Антон Филиппович махнул тростью по своим башмакам.
– Хорошо вам смеяться. Вы – вольный казак, уложили свои кисти да краски, и поминай, как звали. Посидели бы, батенька, в нашей шкуре… зиму-то строчишь, строчишь, – индо одуреешь, и летом нельзя передохнуть… Только задумаешь удрать, сейчас же и дети вцепятся: "Куда, мол, голубчик, шалишь!.." Вот и теперь думал прокатиться сюда недели на три, а придется, чего доброго, прожить в сем Эдеме зиму. У младших девочек, вишь, английская болезнь. И откуда она только!.. Вот испытайте-ка на себе сладость семейной идиллии, приправленной иностранными и российскими болезнями.
– Зачем мне испытывать, я вам на слово верю…

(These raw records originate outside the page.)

(* ===== verification/MapSum.v ===== *)
(** * Sums over finite maps

    [msum f m] adds [f k v] over the entries of [m].  With an indicator for [f]
    it counts rows of a table; the lemmas say how the count follows an insert,
    an update, a delete and a filter.  At the end: the fields of a tally as a
    function of the class of an edge. *)
From S2P Require Import Prelude Types.

Section MapSum.
Context {K V : Type} `{Countable K}.
Implicit Types (m : gmap K V) (f g : K -> V -> Z).

Definition msum (f : K -> V -> Z) (m : gmap K V) : Z :=
  map_fold (fun k v acc => (f k v + acc)%Z) 0%Z m.

Lemma msum_empty f : msum f ∅ = 0%Z.
Proof. apply map_fold_empty. Qed.

Lemma msum_insert f m k v : m !! k = None -> msum f (<[k := v]> m) = (f k v + msum f m)%Z.
Proof. intros Hk. unfold msum. rewrite map_fold_insert_L; [done| |done]. intros; lia. Qed.

Lemma msum_delete f m k v : m !! k = Some v -> msum f m = (f k v + msum f (delete k m))%Z.
Proof. intros Hk. rewrite <- (insert_delete_id m k v) at 1 by done. apply msum_insert, lookup_delete_eq. Qed.

Lemma msum_update f m k v v' :
  m !! k = Some v -> msum f (<[k := v']> m) = (msum f m - f k v + f k v')%Z.
Proof.
  intros Hk. rewrite <- insert_delete_eq, msum_insert by apply lookup_delete_eq.
  rewrite (msum_delete f m k v Hk). lia.
Qed.

Lemma msum_ext f g m : (forall k v, m !! k = Some v -> f k v = g k v) -> msum f m = msum g m.
Proof.
  induction m as [|k v m Hk IH] using map_ind; intros E; [by rewrite !msum_empty|].
  rewrite !msum_insert by done. rewrite (E k v) by apply lookup_insert_eq. f_equal. apply IH.
  intros k' v' Hk'. apply E. rewrite lookup_insert_ne; [done|]. by intros ->; rewrite Hk in Hk'.
Qed.

Lemma msum_nonneg f m : (forall k v, m !! k = Some v -> (0 <= f k v)%Z) -> (0 <= msum f m)%Z.
Proof.
  induction m as [|k v m Hk IH] using map_ind; intros E; [by rewrite msum_empty|].
  rewrite msum_insert by done. pose proof (E k v (lookup_insert_eq m k v)).
  assert (0 <= msum f m)%Z; [|lia]. apply IH. intros k' v' Hk'. apply E.
  rewrite lookup_insert_ne; [done|]. by intros ->; rewrite Hk in Hk'.
Qed.

Lemma msum_ge f m k v :
  (forall k v, m !! k = Some v -> (0 <= f k v)%Z) -> m !! k = Some v -> (f k v <= msum f m)%Z.
Proof.
  intros E Hk. rewrite (msum_delete f m k v Hk). assert (0 <= msum f (delete k m))%Z; [|lia].
  apply msum_nonneg. intros k' v' [_ Hk']%lookup_delete_Some. by apply E.
Qed.

Lemma msum_zero f m : (forall k v, m !! k = Some v -> f k v = 0%Z) -> msum f m = 0%Z.
Proof.
  intros E. rewrite (msum_ext f (fun _ _ => 0%Z) m) by done. clear E.
  induction m as [|k v m Hk IH] using map_ind; [by rewrite msum_empty|]. by rewrite msum_insert, IH.
Qed.

Lemma msum_filter (P : K * V -> Prop) `{!forall x, Decision (P x)} f m :
  msum f (filter P m) = msum (fun k v => if decide (P (k, v)) then f k v else 0%Z) m.
Proof.
  induction m as [|k v m Hk IH] using map_ind; [by rewrite map_filter_empty, !msum_empty|].
  rewrite msum_insert by done. case_decide as HP.
  - rewrite map_filter_insert_True by done. rewrite msum_insert by (by rewrite map_lookup_filter_None; left).
    by rewrite IH.
  - rewrite map_filter_insert_False by done. by rewrite delete_id by done.
Qed.

End MapSum.

(** ** The class of an edge, and its field of the tally *)

Inductive DepClass := DUnsat | DSucc | DSkip | DFail.

#[export] Instance DepClass_eq_dec : EqDecision DepClass.
Proof. solve_decision. Defined.

Definition dep_field (c : DepClass) (t : DepCounts) : Z :=
  match c with
  | DUnsat => Unsatisfied t
  | DSucc => Succeeded t
  | DSkip => Skipped t
  | DFail => Failed t
  end.

Definition class_of (sat : bool) (st : Status) (rs : Reason) : DepClass :=
  if negb sat then DUnsat
  else if bool_decide (st = StatusSuccess) then DSucc
  else if bool_decide (rs = ReasonSkipped) then DSkip
  else DFail.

Мимо прошли элегантная стройная, белокурая дама и молоденькая девушка. Хомутов снял свою широкополую шляпу и раскланялся. Дама отклонила красный шелковый зонтик на плечо и, сощурившись, кивнула головой.
– Федор Алексеевич, кто это? Что за красавица? – воскликнул Коробьин и обернулся, чтобы еще раз взглянуть на удаляющихся дам.
Хомутов рассмеялся.
– Какой вы впечатлительный! – Это Софья Петровна Криницкая с дочерью. Она тут с месяц и уже успела перессорить всех жен с мужьями. А ведь хороша?
– Удивительно, – подтвердил Коробьин. – Да неужели эта барышня ее дочь? Сколько же ей лет?
– Кому, матери или дочери?
– Конечно, матери. Дочь неинтересна.
– Не знаю. Это тайна ее и природы. А дочери девятнадцать лет, и она премилая, даже несмотря на лучезарную мамашу.
– Уж не огорчила ли вас эта мамаша, – пошутил Коробьин, – что-то вы о ней ехидно отзываетесь. А вы близки с ними?